Le prince de Kaunitz, s'y trouvant un jour, distingua du premier abord ce jeune homme d'une riche et noble stature, d'une figure pleine d'âme et d'expression, réunissant beaucoup d'esprit à beaucoup de talents, et, par une exception trop rare pour n'être pas honorable, il l'admit dans son régiment à l'emploi de lieutenant, sans le faire passer par les grades inférieurs. Détaché peu après, avec son chef, à une armée que l'Autriche faisait marcher contre le Turc, Kléber entrevit la guerre; mais, comme il l'a dit, il eut le chagrin de ne pas la faire.

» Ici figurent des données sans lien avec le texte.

(* ===== verification/Cdc.v ===== *)
(** cdc/: delivery of change events to an organization's sinks.

    [publish] of cdc/engine.rs goes through the sinks of the event's
    organization; [nats.publish] and [webhook.publish] are the two transports
    (the Kafka sink is a no-op in the source). *)
From S2P Require Import Prelude Text Extern Models Errors Effects Config Manager.
From Stdlib Require Import ZArith Ascii.

#[local] Open Scope Z_scope.

(** [serde_json::to_vec(event)?] *)
Definition event_payload `{Serde CdcEvent} (event : CdcEvent) : M bytes :=
  lift (map_err StorageError (to_vec event)).

(** ** cdc/nats_sink.rs *)
Module nats.
Section Nats.
Context `{Serde CdcEvent}.

(** One request to the broker; [NetErr] is the client's error. *)
Definition request (rq : request) (err : string → error) : M unit :=
  try! rp := perform (Net rq) in
  match rp with
  | NetErr e => bail (err e)
  | NetResp _ _ => ok tt
  end.

Definition publish (subject_prefix : string) (event : CdcEvent) : M unit :=
  let subject := subject_prefix +:+ "." +:+ e_app_id event +:+ "." +:+ e_document_id event in
  let! payload := event_payload event in
  let! _ := request (NatsPublish subject (e_change_hash event) payload)
              (λ _, Remote ("Failed to publish to NATS subject " +:+ subject)) in
  let! _ := request NatsFlush Remote in
  ok tt.
End Nats.
End nats.

(** ** cdc/webhook_sink.rs *)
Module webhook.
Definition MAX_RETRIES : nat := 3.
Definition INITIAL_BACKOFF_MS : Z := 100.
Definition BACKOFF_MULTIPLIER : Z := 2.
Definition MAX_BACKOFF_MS : Z := 5000.

Definition is_client_error (status : Z) : bool := (400 <=? status) && (status <? 500).

Section Webhook.
Context `{HttpLib} `{Serde CdcEvent}.

Definition headers (event : CdcEvent) : list (string * string) :=
  [("Content-Type", "application/json");
   ("X-Peat-Change-Hash", e_change_hash event);
   ("X-Peat-Org-Id", e_org_id event)]%string.

(** The attempts remaining, from [MAX_RETRIES + 1] down; after the last one there is
    no sleep. *)
Fixpoint attempts (remaining : nat) (url : string) (event : CdcEvent) (payload : bytes)
    (backoff_ms : Z) : M unit :=
  match remaining with
  | O => bail (Remote ("Webhook " +:+ url +:+ " failed after "
                       +:+ fmt_dec (Z.of_nat MAX_RETRIES) +:+ " retries"))
  | S remaining =>
      try! result := perform (Net (HttpPost url (headers event) payload)) in
      let retry :=
        if bool_decide (0 < remaining)%nat then
          try! _ := perform (Sleep backoff_ms) in
          attempts remaining url event payload
            (Z.min (backoff_ms * BACKOFF_MULTIPLIER) MAX_BACKOFF_MS)
        else attempts remaining url event payload backoff_ms in
      match result with
      | NetResp status _ =>
          if is_success status then ok tt
          else if is_client_error status then
            bail (Remote ("Webhook " +:+ url +:+ " returned " +:+ status_display status
                          +:+ " — not retrying"))
          else retry
      | NetErr _ => retry
      end
  end.

Definition publish (url : string) (event : CdcEvent) : M unit :=
  let! payload := event_payload event in
  attempts (S MAX_RETRIES) url event payload INITIAL_BACKOFF_MS.
End Webhook.
End webhook.

(** ** cdc/engine.rs *)
Record CdcEngine := {
  nats_sink : option string;      (* the URL of the connected broker *)
  nats_feature : bool;
  webhook_feature : bool;
}.

Section Engine.
Context `{HttpLib} `{Serde CdcEvent}.

(** Connecting to NATS is the client library's. *)
Definition new (nats_connect : string → result string unit) (nats_on webhook_on : bool)
    (config : GatewayConfig) : Result CdcEngine :=
  let? nats_sink :=
    if nats_on then
      match nats_url (cdc config) with
      | Some url =>
          let? _ := map_err (λ _, Remote ("Failed to connect to NATS at " +:+ url))
                      (nats_connect url) in
          Ok (Some url)
      | None => Ok None
      end
    else Ok None in
  let? _ := if webhook_on then map_err Remote client_build else Ok tt in
  Ok {| nats_sink := nats_sink; nats_feature := nats_on; webhook_feature := webhook_on |}.

(** Delivery to one sink; an error is logged and dropped. *)
Definition deliver (engine : CdcEngine) (event : CdcEvent) (sink : CdcSinkConfig) : prog unit :=
  match s_sink_type sink with
  | Nats subject_prefix =>
      if nats_feature engine then
        match nats_sink engine with
        | Some _ =>
            try! _ := nats.publish subject_prefix event in
            Ret tt
        | None => Ret tt
        end
      else Ret tt
  | Kafka _ => Ret tt
  | Webhook url =>
      if webhook_feature engine then
        try! _ := webhook.publish url event in
        Ret tt
      else Ret tt
  end.

Fixpoint publish_all (engine : CdcEngine) (event : CdcEvent) (sinks : list CdcSinkConfig) :
    prog unit :=
  match sinks with
  | [] => Ret tt
  | sink :: sinks =>
      if negb (s_enabled sink) then publish_all engine event sinks else
      try! _ := deliver engine event sink in
      publish_all engine event sinks
  end.

Definition publish (engine : CdcEngine) (event : CdcEvent) : M unit :=
  let! sinks := list_sinks (e_org_id event) in
  try! _ := publish_all engine event sinks in
  ok tt.
End Engine.
(* ===== verification/Watcher.v ===== *)
(** cdc/watcher.rs: the formation watchers.

    [handle_change] is the body of a watcher's loop for one change event: hash,
    compare with the cursor, publish, store the cursor.  [Watchers] is the table
    of background tasks, one per watched formation, with the tasks that run. *)
From S2P Require Import Prelude Text Extern Models Errors Effects Manager Cdc.
From Stdlib Require Import ZArith.

#[local] Open Scope Z_scope.

(** ** Change events of the mesh document store *)
Record Document := {
  doc_id : option string;
  doc_fields : gmap string Value;
  doc_updated_at : Z;             (* ms relative to the epoch *)
}.
Inductive ChangeEvent : Type :=
| Updated (document : Document)
| Removed (doc_id : string)
| Initial (documents : list Document).

Section Watcher.
Context `{HttpLib} `{Serde CdcEvent} `{Serde Value} `{StdHasher}.

(** The document id, the time and every field in key order go into the hash. *)
Definition hash_fields (doc_id : string) (fields : gmap string Value) (timestamp_ms : Z) : Z :=
  let hasher := hasher_new in
  let hasher := hash_str doc_id hasher in
  let hasher := hash_u64 timestamp_ms hasher in
  let hasher :=
    foldl (λ h kv,
      let h := hash_str kv.1 h in
      match to_vec kv.2 with
      | Ok v => hash_str (from_utf8_bytes v) h
      | Err _ => h
      end) hasher (sorted_entries fields) in
  hasher_finish hasher.

(** [duration_since(UNIX_EPOCH)...unwrap_or(0)] *)
Definition since_epoch (t : Z) : Z := if t <? 0 then 0 else wrap_u64 t.

(** Publish; on success store the cursor.  Errors are logged and dropped. *)
Definition publish_and_advance (engine : CdcEngine) (cdc_event : CdcEvent) : prog unit :=
  try! published := publish engine cdc_event in
  match published with
  | Err _ => Ret tt
  | Ok _ =>
      try! _ := set_cursor (e_org_id cdc_event) (e_app_id cdc_event)
                  (e_document_id cdc_event) (e_change_hash cdc_event) in
      Ret tt
  end.

Definition handle_change (engine : CdcEngine) (task_org task_app : string)
    (event : ChangeEvent) : prog unit :=
  match event with
  | Updated document =>
      let doc_id := default "unknown"%string (doc_id document) in
      let timestamp_ms := since_epoch (doc_updated_at document) in
      let change_hash := fmt_x (hash_fields doc_id (doc_fields document) timestamp_ms) in
      try! cursor := get_cursor task_org task_app doc_id in
      let duplicate :=
        match cursor with
        | Ok (Some cursor) => bool_decide (cursor = change_hash)
        | _ => false
        end in
      if duplicate then Ret tt else
      publish_and_advance engine {|
        e_org_id := task_org;
        e_app_id := task_app;
        e_document_id := doc_id;
        e_change_hash := change_hash;
        e_actor_id := default "unknown"%string (v ← doc_fields document !! "_actor"%string; as_str v);
        e_timestamp_ms := timestamp_ms;
        e_patches := fields_to_value (doc_fields document);
      |}
  | Removed doc_id =>
      try! now := perform SystemTime in
      let timestamp_ms := since_epoch now in
      let change_hash := fmt_x (hash_fields doc_id ∅ timestamp_ms) in
      publish_and_advance engine {|
        e_org_id := task_org;
        e_app_id := task_app;
        e_document_id := doc_id;
        e_change_hash := change_hash;
        e_actor_id := "system";
        e_timestamp_ms := timestamp_ms;
        e_patches := JObject [("_deleted"%string, JBool true)];
      |}
  | Initial _ => Ret tt
  end.

(** The task: every event the stream delivers, until it ends. *)
Fixpoint watch_loop (engine : CdcEngine) (task_org task_app : string)
    (stream : list ChangeEvent) : prog unit :=
  match stream with
  | [] => Ret tt
  | event :: stream =>
      try! _ := handle_change engine task_org task_app event in
      watch_loop engine task_org task_app stream
  end.
End Watcher.

(** ** The watcher table *)
Definition FormationKey : Type := string * string.

Record Watchers := {
  handles : gmap FormationKey nat;      (* the task watching a formation *)
  running : gmap nat FormationKey;      (* the tasks that have not ended *)
  next_task : nat;
}.
Definition watchers_new : Watchers := {| handles := ∅; running := ∅; next_task := 0 |}.

Section Table.
(** [doc_store.observe(collection)] of the mesh document store. *)
Context (observe : string → result string unit).

Definition watch_formation (org_id app_id : string) (st : Watchers) : Result unit * Watchers :=
  let key := (org_id, app_id) in
  match handles st !! key with
  | Some _ => (Ok tt, st)
  | None =>
      let collection := org_id +:+ "." +:+ app_id in
      match observe collection with
      | Err _ => (Err (Remote ("Failed to observe collection " +:+ collection)), st)
      | Ok _ =>
          let task := next_task st in
          (Ok tt, {| handles := <[key := task]> (handles st);
                     running := <[task := key]> (running st);
                     next_task := S task |})
      end
  end.

Definition unwatch_formation (org_id app_id : string) (st : Watchers) : Watchers :=
  let key := (org_id, app_id) in
  match handles st !! key with
  | Some task => {| handles := delete key (handles st);
                    running := delete task (running st);
                    next_task := next_task st |}
  | None => st
  end.

(** [drain] empties the table and aborts each task it held. *)
Definition shutdown (st : Watchers) : Watchers :=
  {| handles := ∅;
     running := foldr (λ kt r, delete kt.2 r) (running st) (map_to_list (handles st));
     next_task := next_task st |}.

(** A task whose stream ends stops by itself; its handle stays in the table. *)
Definition stream_ended (task : nat) (st : Watchers) : Watchers :=
  {| handles := handles st; running := delete task (running st); next_task := next_task st |}.

Inductive watcher_step : Watchers → Watchers → Prop :=
| step_watch o a st : watcher_step st (watch_formation o a st).2
| step_unwatch o a st : watcher_step st (unwatch_formation o a st)
| step_shutdown st : watcher_step st (shutdown st)
| step_ended t st : watcher_step st (stream_ended t st).

(** Every running task is the one its formation's handle names. *)
Definition watchers_ok (st : Watchers) : Prop :=
  (∀ t k, running st !! t = Some k → handles st !! k = Some t) ∧
  (∀ k t, handles st !! k = Some t → (t < next_task st)%nat).

Lemma watchers_ok_step st st' : watchers_ok st → watcher_step st st' → watchers_ok st'.
Proof.
  intros [Hrun Hlt] Hst. destruct Hst as [o a st|o a st|st|t st].
  - unfold watch_formation. destruct (handles st !! (o, a)) eqn:E; [done|].
    destruct (observe _); cbn; [|done]. split; cbn.
    + intros t k [[<- <-]|[Hne Ht]]%lookup_insert_Some; [by rewrite lookup_insert_eq|].
      rewrite lookup_insert_ne; [auto|]. intros <-. apply Hrun in Ht. unfold FormationKey in *. congruence.
    + intros k t [[_ <-]|[_ Ht]]%lookup_insert_Some; [lia|]. apply Hlt in Ht. lia.
  - unfold unwatch_formation. destruct (handles st !! (o, a)) as [t0|] eqn:E; [|done].
    split; cbn.
    + intros t k [Hne Ht]%lookup_delete_Some. apply Hrun in Ht.
      rewrite lookup_delete_ne; [done|]. intros <-. unfold FormationKey in *. congruence.
    + intros k t [_ Ht]%lookup_delete_Some. eauto.
  - split; cbn.
    + intros t k Ht. exfalso.
      assert (∀ l (r : gmap nat FormationKey), foldr (λ kt r, delete kt.2 r) r l !! t = Some k →
                r !! t = Some k ∧ Forall (λ kt : FormationKey * nat, kt.2 ≠ t) l) as Hfold.
      { clear. intros l. induction l as [|kt l IH]; intros r; cbn; [done|].
        intros [Hne Hr]%lookup_delete_Some. destruct (IH r Hr). split; [done|]. by constructor. }
      apply Hfold in Ht as [Ht Hall]. apply Hrun, elem_of_map_to_list in Ht.
      rewrite Forall_forall in Hall. by apply (Hall _ Ht).
    + intros k t. by rewrite lookup_empty.
  - split; cbn; [|done]. intros t' k [_ Ht]%lookup_delete_Some. auto.
Qed.
End Table.

(** However formations are watched and unwatched, at most one task runs per
    formation, and none runs after a shutdown. *)
Theorem watchers_unique observe st :
  rtc (watcher_step observe) watchers_new st →
  (∀ t1 t2 k, running st !! t1 = Some k → running st !! t2 = Some k → t1 = t2) ∧
  running (shutdown st) = ∅.
Proof.
  intros Hst. assert (watchers_ok st) as Hok.
  { assert (watchers_ok watchers_new) as H0 by (split; intros ??; cbn; by rewrite lookup_empty).
    revert H0. induction Hst as [|st st' st'' Hs _ IH]; [done|]. intros H0. apply IH.
    by eapply watchers_ok_step. }
  split.
  - intros t1 t2 k H1 H2. apply Hok in H1, H2. congruence.
  - apply map_empty. intros t. destruct (running (shutdown st) !! t) as [k|] eqn:E; [|done].
    pose proof (watchers_ok_step observe st _ Hok (step_shutdown observe st)) as [Hrun _].
    apply Hrun in E. cbn in E. by rewrite lookup_empty in E.
Qed.

(** Once a stream has ended, watching the formation again is answered with
    success and starts nothing. *)
Theorem rewatch_after_end observe o a t st :
  watchers_ok st → handles st !! (o, a) = Some t →
  watch_formation observe o a (stream_ended t st) = (Ok tt, stream_ended t st) ∧
  ∀ t', running (stream_ended t st) !! t' ≠ Some (o, a).
Proof.
  intros [Hrun _] Ht. split.
  - unfold watch_formation, stream_ended. cbn. by rewrite Ht.
  - intros t' Ht'. cbn in Ht'. apply lookup_delete_Some in Ht' as [Hne Ht'].
    apply Hrun in Ht'. unfold FormationKey in *. congruence.
Qed.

Plus tard, la monotonie de quelques années de garnison lassa cette âme ardente, et il quitta le service étranger pour rentrer dans sa patrie, où l'attendait à Belfort la place d'inspecteur des bâtiments de la province.
Il occupait cet emploi, lorsqu'en 1789, les magistrats de la ville furent menacés dans une insurrection. Kléber les couvre de son corps et de son courage, et ils sont sauvés.
La levée des bataillons, en 1791, le ramena dans la carrière pour laquelle la nature l'avait formé : il fut nommé adjudant-major dans le 1er bataillon du Haut-Rhin.
Il s'était élevé au grade d'adjudant-général, lorsqu'au premier siège de Mayence les sorties de Biberich et de Marienborn, qu'il commandait, le présentèrent aux armées françaises comme l'une de leurs, plus belles espérances.
Il suivit le sort de l'armée de Mayence, où il était parvenu au grade de général, lorsqu’elle fut envoyée dans la Vendée. Là, constamment froissé entre les devoirs du guerrier, auquel les armes ont été remises au nom de la patrie, et la douleur du Français forcé d'en combattre d'autres, il rechercha une gloire moins amère et des consolations, en commandant, au nom de l'humanité et de la France elle-même, tous les ménagements que pouvait permettre l'horrible malheur de la guerre civile.
Laissons donc couvertes d'un crêpe funèbre ces actions si brillantes, dont il détestait la fatale nécessité, et plaisons-nous à redire qu'il voulut toujours et qu'il sut plus d'une fois adoucir et éluder les mesures qu'ordonnait, dans ces malheureuses contrées, un gouvernement aveugle et emporté.
Un jour, en exposant sa vie, il conserva celle de 4000 prisonniers dévoués à la mort par les proconsuls. Cette action, toute simple pour, l'âme de Kléber, était sublime d'après les circonstances qui l'accompagnèrent ; un général vendéen, le brave Bonchamp, l'imita depuis au passage de la Loire.
L'inébranlable fermeté avec laquelle il suivit cette impulsion de son âme, lui valut enfin une destitution qui l'honorait aux yeux des gens honnêtes de l'un et de l'autre parti: l'instabilité des événements qui se précipitaient alors les uns sur les autres, l'arracha seule à l'échafaud où l'eussent conduit sa droiture et son intrépide humanité.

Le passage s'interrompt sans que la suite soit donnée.